One other reason comes to mind why the president might actually want to be impeached in late 2014. Last week the Court of Appeals for the D.C. Circuit ruled that the language of the Affordable Care Act does not permit subsidies to people who purchase health care in the federally established health exchanges. Another circuit ruled the opposite way, and the issue will probably come before the Supreme Court in the coming year. There is at least a fair chance that the DC Circuit will be upheld and the subsidies invalidated. After all, it only takes four justices to grant review, and four have made clear that they are not friends of the law. Moreover, those four made it clear in the major case on the issue that they are inclined to take the law at its word. A “penalty” cannot be reinterpreted as a “tax,” they said in 2012, so it is likely that in 2015 they would similarly say that “the State” does not mean “the State or the Federal Government.” That leaves Justice Roberts to make the fifth vote for this position. Roberts held in 2012 that it is permissible to bend over backwards to give a federal law an interpretation that renders it constitutional. It is not clear that he would say there is any obligation to bend over backwards to interpret a federal law in such a way as to save its authors from political problems created by the legislation they crafted.
So there is reason for the president to fear that at least a five member majority of the Supreme Court will endorse the D.C. Circuit’s reasoning. That will make the Affordable Care Act unworkable and politically toxic, since it will mean that many Americans will be deprived of subsidies they were led to expect and that they might need to be able to afford insurance.
In that case–which could emerge less than a year from now–the president will be faced with some tough options. He can let the law operate according to the Supreme Court’s interpretation, which will cause a lot of pain for both voters and, presumably, for Democrats. He can go to the Congress, which will probably be partially controlled by Republicans, or maybe entirely controlled by them, and ask them to change the law to correct these problems. They might do this, but they would surely demand other changes to the law that the president would not like. Or they might ride the storm, let public discontent with the bill build, and repeal it. None of this seems very attractive from the president’s point of view.

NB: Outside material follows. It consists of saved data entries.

(* ===== verification/Crypto.v ===== *)
(** The cryptographic primitives the program calls (crypto/sha256, crypto/hkdf,
    crypto/aes, crypto/ed25519, golang.org/x/crypto): a class of operations,
    which the modelled code takes as a parameter, and a class of the facts of
    them that the proofs use. Every fact holds of the real functions: the boxes
    are deterministic and an opened box is the sealed message, Diffie-Hellman
    is symmetric, digests have their length. Nothing is said about what an
    attacker cannot compute. [toy] satisfies the facts, so that theorems about
    any instance can be evaluated on one. *)
From stdpp Require Import base list strings.
From Stdlib Require Import ZArith Lia.
From S2P Require Import Prelude.

Open Scope Z_scope.

Class Crypto := {
  sha256 : bytes -> bytes;
  blake2s : bytes -> bytes;
  (** secret, salt, label, length *)
  hkdf : bytes -> bytes -> bytes -> nat -> bytes;
  (** key, block *)
  aes128 : bytes -> bytes -> bytes;
  (** message, nonce, key *)
  secretbox_seal : bytes -> bytes -> bytes -> bytes;
  secretbox_open : bytes -> bytes -> bytes -> option bytes;
  (** the public key of a private key *)
  x25519 : bytes -> bytes;
  (** message, nonce, the other's public key, our private key *)
  box_seal : bytes -> bytes -> bytes -> bytes -> bytes;
  box_open : bytes -> bytes -> bytes -> bytes -> option bytes;
  (** message, public key, randomness *)
  anon_seal : bytes -> bytes -> bytes -> bytes;
  (** ciphertext, public key, private key *)
  anon_open : bytes -> bytes -> bytes -> option bytes;
  ed_public : bytes -> bytes;
  ed_sign : bytes -> bytes -> bytes;
  ed_verify : bytes -> bytes -> bytes -> bool }.

Class CryptoLaws (C : Crypto) := {
  length_sha256 m : length (sha256 m) = 32%nat;
  sha256_ok m : bytes_ok (sha256 m);
  length_blake2s m : length (blake2s m) = 32%nat;
  blake2s_ok m : bytes_ok (blake2s m);
  length_hkdf s salt l n : length (hkdf s salt l n) = n;
  hkdf_ok s salt l n : bytes_ok (hkdf s salt l n);
  length_aes128 k b : length (aes128 k b) = 16%nat;
  aes128_ok k b : bytes_ok (aes128 k b);
  length_secretbox m n k : length (secretbox_seal m n k) = (16 + length m)%nat;
  secretbox_open_seal m n k : secretbox_open (secretbox_seal m n k) n k = Some m;
  secretbox_open_inv c n k m : secretbox_open c n k = Some m -> c = secretbox_seal m n k;
  length_x25519 s : length s = 32%nat -> length (x25519 s) = 32%nat;
  x25519_ok s : bytes_ok s -> bytes_ok (x25519 s);
  length_box m n p s : length (box_seal m n p s) = (16 + length m)%nat;
  box_sym m n a b : box_seal m n (x25519 b) a = box_seal m n (x25519 a) b;
  box_open_seal m n p s : box_open (box_seal m n p s) n p s = Some m;
  box_open_inv c n p s m : box_open c n p s = Some m -> c = box_seal m n p s;
  length_anon m p r : length (anon_seal m p r) = (48 + length m)%nat;
  anon_open_seal m r s : anon_open (anon_seal m (x25519 s) r) (x25519 s) s = Some m;
  length_ed_public s : length s = 32%nat -> length (ed_public s) = 32%nat;
  ed_public_ok s : bytes_ok s -> bytes_ok (ed_public s);
  ed_sign_ok s m : bytes_ok (ed_sign s m);
  ed_verify_sign s m : ed_verify (ed_public s) m (ed_sign s m) = true }.

(** Nonces and keys that reach a box are what the other side reads. *)
Lemma box_open_peer `{CryptoLaws} m n a b :
  box_open (box_seal m n (x25519 b) a) n (x25519 a) b = Some m.
Proof. rewrite box_sym. apply box_open_seal. Qed.

Lemma zlen_secretbox `{CryptoLaws} m n k : zlen (secretbox_seal m n k) = 16 + zlen m.
Proof. unfold zlen. rewrite length_secretbox. lia. Qed.

Lemma zlen_box `{CryptoLaws} m n p s : zlen (box_seal m n p s) = 16 + zlen m.
Proof. unfold zlen. rewrite length_box. lia. Qed.

Lemma zlen_anon `{CryptoLaws} m p r : zlen (anon_seal m p r) = 48 + zlen m.
Proof. unfold zlen. rewrite length_anon. lia. Qed.

(** ** A toy instance *)

Definition mix (l : bytes) : Z := fold_left (fun acc b => (acc * 31 + b + 7) mod 2 ^ 128) l 1.

Definition toy_seal (m n k : bytes) : bytes := put_be 16 (mix (k ++ n ++ m)) ++ m.
Definition toy_open (c n k : bytes) : option bytes :=
  if bool_decide (length c < 16)%nat then None
  else if bool_decide (take 16 c = put_be 16 (mix (k ++ n ++ drop 16 c))) then Some (drop 16 c) else None.
Definition toy_shared (p s : bytes) : bytes := xor_bytes p s.

#[export] Instance toy : Crypto := {
  sha256 m := put_be 32 (mix m * (2 ^ 128 + 1));
  blake2s m := put_be 32 (mix (1 :: m) * (2 ^ 128 + 1));
  hkdf s salt l n := put_be n (mix (s ++ salt ++ l) * mix (l ++ s));
  aes128 k b := put_be 16 (mix (k ++ b));
  secretbox_seal := toy_seal;
  secretbox_open := toy_open;
  x25519 s := s;
  box_seal m n p s := toy_seal m n (toy_shared p s);
  box_open c n p s := toy_open c n (toy_shared p s);
  anon_seal m p r := put_be 32 (mix r) ++ toy_seal m [] p;
  anon_open c p s := toy_open (drop 32 c) [] p;
  ed_public s := s;
  ed_sign s m := put_be 64 (mix (s ++ m));
  ed_verify p m sig := bool_decide (sig = put_be 64 (mix (p ++ m))) }.

Lemma length_toy_seal m n k : length (toy_seal m n k) = (16 + length m)%nat.
Proof. unfold toy_seal. by rewrite length_app, length_put_be. Qed.

Lemma toy_open_seal m n k : toy_open (toy_seal m n k) n k = Some m.
Proof.
  unfold toy_open. rewrite length_toy_seal, bool_decide_eq_false_2 by lia. unfold toy_seal.
  rewrite drop_app_length' by (by rewrite length_put_be).
  rewrite take_app_length' by (by rewrite length_put_be).
  by rewrite bool_decide_eq_true_2.
Qed.

Lemma toy_open_inv c n k m : toy_open c n k = Some m -> c = toy_seal m n k.
Proof.
  unfold toy_open. repeat case_bool_decide; intros [=]; subst.
  unfold toy_seal. rewrite <- (take_drop 16 c) at 1. congruence.
Qed.

#[export] Instance toy_laws : CryptoLaws toy.
Proof.
  split; intros; cbn -[put_be]; try apply length_put_be; try apply put_be_ok.
  - apply length_toy_seal.
  - apply toy_open_seal.
  - by apply toy_open_inv.
  - done.
  - done.
  - apply length_toy_seal.
  - f_equal. unfold toy_shared, xor_bytes.
    revert b. induction a as [| x a IH]; intros [| y b]; try done. simpl. by rewrite Z.lxor_comm, IH.
  - apply toy_open_seal.
  - by apply toy_open_inv.
  - rewrite length_app, length_put_be, length_toy_seal. done.
  - rewrite drop_app_length' by (by rewrite length_put_be). apply toy_open_seal.
  - done.
  - done.
  - by apply bool_decide_eq_true_2.
Qed.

Which leads us to one other–strange but possible–alternative. The president might choose to ignore the Supreme Court’s ruling and continue to administer the law according to his own interpretation. In that case he would be expending federal money that had not been approved by law. If he were to do that, he would then face a serious risk of impeachment–with both the Congress and the Supreme Court effectively on the other side. In the light of such possibilities, he might prefer to be impeached in 2014 when it might end up being politically advantageous and might save him from a later impeachment that he might not survive.